• [How to complete this task]:
What is needed is an exact copy of the data that follows.

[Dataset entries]
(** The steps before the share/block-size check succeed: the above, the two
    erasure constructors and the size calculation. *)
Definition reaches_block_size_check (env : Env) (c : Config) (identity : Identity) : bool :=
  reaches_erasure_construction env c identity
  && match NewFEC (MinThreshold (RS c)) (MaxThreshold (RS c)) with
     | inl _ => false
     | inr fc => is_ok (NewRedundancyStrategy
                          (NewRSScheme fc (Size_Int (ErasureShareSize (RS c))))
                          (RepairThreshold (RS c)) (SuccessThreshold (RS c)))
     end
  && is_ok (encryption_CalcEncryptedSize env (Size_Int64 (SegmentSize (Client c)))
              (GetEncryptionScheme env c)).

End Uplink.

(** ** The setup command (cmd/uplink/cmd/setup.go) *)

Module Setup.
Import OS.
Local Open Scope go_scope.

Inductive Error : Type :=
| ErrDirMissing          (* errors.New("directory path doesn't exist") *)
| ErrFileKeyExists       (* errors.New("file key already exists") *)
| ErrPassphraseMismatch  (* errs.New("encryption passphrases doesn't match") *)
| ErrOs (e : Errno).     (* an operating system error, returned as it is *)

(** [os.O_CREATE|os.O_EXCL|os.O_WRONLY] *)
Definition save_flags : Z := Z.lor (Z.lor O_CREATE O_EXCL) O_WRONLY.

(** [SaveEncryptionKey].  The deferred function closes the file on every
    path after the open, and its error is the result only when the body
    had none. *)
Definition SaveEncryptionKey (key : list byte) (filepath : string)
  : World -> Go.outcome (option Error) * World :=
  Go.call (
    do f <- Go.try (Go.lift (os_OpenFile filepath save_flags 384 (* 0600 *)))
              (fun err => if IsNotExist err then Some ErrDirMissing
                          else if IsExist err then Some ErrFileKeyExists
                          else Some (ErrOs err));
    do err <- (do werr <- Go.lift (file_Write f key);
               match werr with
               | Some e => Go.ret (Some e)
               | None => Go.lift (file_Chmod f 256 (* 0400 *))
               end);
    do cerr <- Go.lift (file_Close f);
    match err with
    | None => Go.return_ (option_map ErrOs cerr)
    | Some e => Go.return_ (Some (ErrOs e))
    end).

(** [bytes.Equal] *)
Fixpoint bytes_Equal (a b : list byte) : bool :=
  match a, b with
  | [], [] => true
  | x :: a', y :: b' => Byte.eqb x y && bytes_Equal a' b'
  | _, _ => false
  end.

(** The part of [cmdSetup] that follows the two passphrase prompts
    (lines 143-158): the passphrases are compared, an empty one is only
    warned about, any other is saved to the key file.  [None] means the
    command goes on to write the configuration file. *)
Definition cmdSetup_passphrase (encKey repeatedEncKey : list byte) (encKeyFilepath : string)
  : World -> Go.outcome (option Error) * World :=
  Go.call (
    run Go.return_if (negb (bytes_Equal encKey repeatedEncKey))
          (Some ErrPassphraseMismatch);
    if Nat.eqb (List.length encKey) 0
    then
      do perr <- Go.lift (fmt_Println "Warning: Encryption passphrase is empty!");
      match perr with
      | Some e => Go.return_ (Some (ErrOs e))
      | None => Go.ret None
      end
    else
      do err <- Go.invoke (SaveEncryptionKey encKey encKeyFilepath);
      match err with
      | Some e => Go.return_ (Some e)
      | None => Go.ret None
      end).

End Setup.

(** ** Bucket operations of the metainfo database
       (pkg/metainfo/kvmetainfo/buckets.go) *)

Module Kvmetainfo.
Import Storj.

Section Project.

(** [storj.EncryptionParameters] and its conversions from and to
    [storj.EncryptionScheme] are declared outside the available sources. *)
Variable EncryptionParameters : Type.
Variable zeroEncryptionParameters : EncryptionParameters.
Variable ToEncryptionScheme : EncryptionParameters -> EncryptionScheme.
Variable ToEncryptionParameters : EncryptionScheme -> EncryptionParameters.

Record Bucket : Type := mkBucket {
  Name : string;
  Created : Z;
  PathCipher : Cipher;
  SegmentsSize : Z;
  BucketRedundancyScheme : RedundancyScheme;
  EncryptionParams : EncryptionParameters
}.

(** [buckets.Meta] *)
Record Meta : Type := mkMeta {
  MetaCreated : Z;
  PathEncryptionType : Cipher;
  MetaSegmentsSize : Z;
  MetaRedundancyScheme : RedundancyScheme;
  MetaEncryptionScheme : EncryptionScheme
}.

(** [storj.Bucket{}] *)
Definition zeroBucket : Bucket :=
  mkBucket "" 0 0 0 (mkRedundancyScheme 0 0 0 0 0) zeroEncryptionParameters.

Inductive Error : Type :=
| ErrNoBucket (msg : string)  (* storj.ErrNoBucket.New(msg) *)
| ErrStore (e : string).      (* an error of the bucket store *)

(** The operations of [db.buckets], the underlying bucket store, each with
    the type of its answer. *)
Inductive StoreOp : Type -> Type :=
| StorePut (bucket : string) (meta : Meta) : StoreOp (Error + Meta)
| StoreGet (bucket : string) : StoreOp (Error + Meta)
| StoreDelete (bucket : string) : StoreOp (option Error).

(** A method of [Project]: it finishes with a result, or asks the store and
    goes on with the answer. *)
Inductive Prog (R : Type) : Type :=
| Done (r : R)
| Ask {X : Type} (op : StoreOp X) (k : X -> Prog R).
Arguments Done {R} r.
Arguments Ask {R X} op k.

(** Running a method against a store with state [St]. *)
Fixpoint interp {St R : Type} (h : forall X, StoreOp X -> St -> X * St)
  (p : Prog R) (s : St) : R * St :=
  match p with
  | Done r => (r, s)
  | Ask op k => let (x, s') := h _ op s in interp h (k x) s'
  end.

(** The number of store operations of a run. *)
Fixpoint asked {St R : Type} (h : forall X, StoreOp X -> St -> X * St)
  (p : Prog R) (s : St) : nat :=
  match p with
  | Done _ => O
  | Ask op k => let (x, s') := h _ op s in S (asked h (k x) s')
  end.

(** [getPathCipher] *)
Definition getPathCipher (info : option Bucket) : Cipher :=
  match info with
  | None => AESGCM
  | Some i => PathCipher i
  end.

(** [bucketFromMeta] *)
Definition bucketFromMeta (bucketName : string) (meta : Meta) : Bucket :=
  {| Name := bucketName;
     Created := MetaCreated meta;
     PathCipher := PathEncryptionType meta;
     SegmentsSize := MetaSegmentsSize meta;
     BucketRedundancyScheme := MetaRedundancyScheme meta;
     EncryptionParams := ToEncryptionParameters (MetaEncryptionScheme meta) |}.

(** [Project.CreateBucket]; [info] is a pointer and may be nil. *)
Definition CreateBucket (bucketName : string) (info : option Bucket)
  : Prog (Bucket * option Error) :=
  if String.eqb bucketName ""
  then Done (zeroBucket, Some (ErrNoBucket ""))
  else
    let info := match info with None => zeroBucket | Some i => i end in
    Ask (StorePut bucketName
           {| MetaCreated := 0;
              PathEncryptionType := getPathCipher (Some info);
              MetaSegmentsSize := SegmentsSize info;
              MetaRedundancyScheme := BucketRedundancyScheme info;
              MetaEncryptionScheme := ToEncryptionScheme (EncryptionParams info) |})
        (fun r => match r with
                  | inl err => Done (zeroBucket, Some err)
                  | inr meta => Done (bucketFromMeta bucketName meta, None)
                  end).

• [Result of this task]:
(** The steps before the share/block-size check succeed: the above, the two
    erasure constructors and the size calculation. *)
Definition reaches_block_size_check (env : Env) (c : Config) (identity : Identity) : bool :=
  reaches_erasure_construction env c identity
  && match NewFEC (MinThreshold (RS c)) (MaxThreshold (RS c)) with
     | inl _ => false
     | inr fc => is_ok (NewRedundancyStrategy
                          (NewRSScheme fc (Size_Int (ErasureShareSize (RS c))))
                          (RepairThreshold (RS c)) (SuccessThreshold (RS c)))
     end
  && is_ok (encryption_CalcEncryptedSize env (Size_Int64 (SegmentSize (Client c)))
              (GetEncryptionScheme env c)).

End Uplink.

(** ** The setup command (cmd/uplink/cmd/setup.go) *)

Module Setup.
Import OS.
Local Open Scope go_scope.

Inductive Error : Type :=
| ErrDirMissing          (* errors.New("directory path doesn't exist") *)
| ErrFileKeyExists       (* errors.New("file key already exists") *)
| ErrPassphraseMismatch  (* errs.New("encryption passphrases doesn't match") *)
| ErrOs (e : Errno).     (* an operating system error, returned as it is *)

(** [os.O_CREATE|os.O_EXCL|os.O_WRONLY] *)
Definition save_flags : Z := Z.lor (Z.lor O_CREATE O_EXCL) O_WRONLY.

(** [SaveEncryptionKey].  The deferred function closes the file on every
    path after the open, and its error is the result only when the body
    had none. *)
Definition SaveEncryptionKey (key : list byte) (filepath : string)
  : World -> Go.outcome (option Error) * World :=
  Go.call (
    do f <- Go.try (Go.lift (os_OpenFile filepath save_flags 384 (* 0600 *)))
              (fun err => if IsNotExist err then Some ErrDirMissing
                          else if IsExist err then Some ErrFileKeyExists
                          else Some (ErrOs err));
    do err <- (do werr <- Go.lift (file_Write f key);
               match werr with
               | Some e => Go.ret (Some e)
               | None => Go.lift (file_Chmod f 256 (* 0400 *))
               end);
    do cerr <- Go.lift (file_Close f);
    match err with
    | None => Go.return_ (option_map ErrOs cerr)
    | Some e => Go.return_ (Some (ErrOs e))
    end).

(** [bytes.Equal] *)
Fixpoint bytes_Equal (a b : list byte) : bool :=
  match a, b with
  | [], [] => true
  | x :: a', y :: b' => Byte.eqb x y && bytes_Equal a' b'
  | _, _ => false
  end.

(** The part of [cmdSetup] that follows the two passphrase prompts
    (lines 143-158): the passphrases are compared, an empty one is only
    warned about, any other is saved to the key file.  [None] means the
    command goes on to write the configuration file. *)
Definition cmdSetup_passphrase (encKey repeatedEncKey : list byte) (encKeyFilepath : string)
  : World -> Go.outcome (option Error) * World :=
  Go.call (
    run Go.return_if (negb (bytes_Equal encKey repeatedEncKey))
          (Some ErrPassphraseMismatch);
    if Nat.eqb (List.length encKey) 0
    then
      do perr <- Go.lift (fmt_Println "Warning: Encryption passphrase is empty!");
      match perr with
      | Some e => Go.return_ (Some (ErrOs e))
      | None => Go.ret None
      end
    else
      do err <- Go.invoke (SaveEncryptionKey encKey encKeyFilepath);
      match err with
      | Some e => Go.return_ (Some e)
      | None => Go.ret None
      end).

End Setup.

(** ** Bucket operations of the metainfo database
       (pkg/metainfo/kvmetainfo/buckets.go) *)

Module Kvmetainfo.
Import Storj.

Section Project.

(** [storj.EncryptionParameters] and its conversions from and to
    [storj.EncryptionScheme] are declared outside the available sources. *)
Variable EncryptionParameters : Type.
Variable zeroEncryptionParameters : EncryptionParameters.
Variable ToEncryptionScheme : EncryptionParameters -> EncryptionScheme.
Variable ToEncryptionParameters : EncryptionScheme -> EncryptionParameters.

Record Bucket : Type := mkBucket {
  Name : string;
  Created : Z;
  PathCipher : Cipher;
  SegmentsSize : Z;
  BucketRedundancyScheme : RedundancyScheme;
  EncryptionParams : EncryptionParameters
}.

(** [buckets.Meta] *)
Record Meta : Type := mkMeta {
  MetaCreated : Z;
  PathEncryptionType : Cipher;
  MetaSegmentsSize : Z;
  MetaRedundancyScheme : RedundancyScheme;
  MetaEncryptionScheme : EncryptionScheme
}.

(** [storj.Bucket{}] *)
Definition zeroBucket : Bucket :=
  mkBucket "" 0 0 0 (mkRedundancyScheme 0 0 0 0 0) zeroEncryptionParameters.

Inductive Error : Type :=
| ErrNoBucket (msg : string)  (* storj.ErrNoBucket.New(msg) *)
| ErrStore (e : string).      (* an error of the bucket store *)

(** The operations of [db.buckets], the underlying bucket store, each with
    the type of its answer. *)
Inductive StoreOp : Type -> Type :=
| StorePut (bucket : string) (meta : Meta) : StoreOp (Error + Meta)
| StoreGet (bucket : string) : StoreOp (Error + Meta)
| StoreDelete (bucket : string) : StoreOp (option Error).

(** A method of [Project]: it finishes with a result, or asks the store and
    goes on with the answer. *)
Inductive Prog (R : Type) : Type :=
| Done (r : R)
| Ask {X : Type} (op : StoreOp X) (k : X -> Prog R).
Arguments Done {R} r.
Arguments Ask {R X} op k.

(** Running a method against a store with state [St]. *)
Fixpoint interp {St R : Type} (h : forall X, StoreOp X -> St -> X * St)
  (p : Prog R) (s : St) : R * St :=
  match p with
  | Done r => (r, s)
  | Ask op k => let (x, s') := h _ op s in interp h (k x) s'
  end.

(** The number of store operations of a run. *)
Fixpoint asked {St R : Type} (h : forall X, StoreOp X -> St -> X * St)
  (p : Prog R) (s : St) : nat :=
  match p with
  | Done _ => O
  | Ask op k => let (x, s') := h _ op s in S (asked h (k x) s')
  end.

(** [getPathCipher] *)
Definition getPathCipher (info : option Bucket) : Cipher :=
  match info with
  | None => AESGCM
  | Some i => PathCipher i
  end.

(** [bucketFromMeta] *)
Definition bucketFromMeta (bucketName : string) (meta : Meta) : Bucket :=
  {| Name := bucketName;
     Created := MetaCreated meta;
     PathCipher := PathEncryptionType meta;
     SegmentsSize := MetaSegmentsSize meta;
     BucketRedundancyScheme := MetaRedundancyScheme meta;
     EncryptionParams := ToEncryptionParameters (MetaEncryptionScheme meta) |}.

(** [Project.CreateBucket]; [info] is a pointer and may be nil. *)
Definition CreateBucket (bucketName : string) (info : option Bucket)
  : Prog (Bucket * option Error) :=
  if String.eqb bucketName ""
  then Done (zeroBucket, Some (ErrNoBucket ""))
  else
    let info := match info with None => zeroBucket | Some i => i end in
    Ask (StorePut bucketName
           {| MetaCreated := 0;
              PathEncryptionType := getPathCipher (Some info);
              MetaSegmentsSize := SegmentsSize info;
              MetaRedundancyScheme := BucketRedundancyScheme info;
              MetaEncryptionScheme := ToEncryptionScheme (EncryptionParams info) |})
        (fun r => match r with
                  | inl err => Done (zeroBucket, Some err)
                  | inr meta => Done (bucketFromMeta bucketName meta, None)
                  end).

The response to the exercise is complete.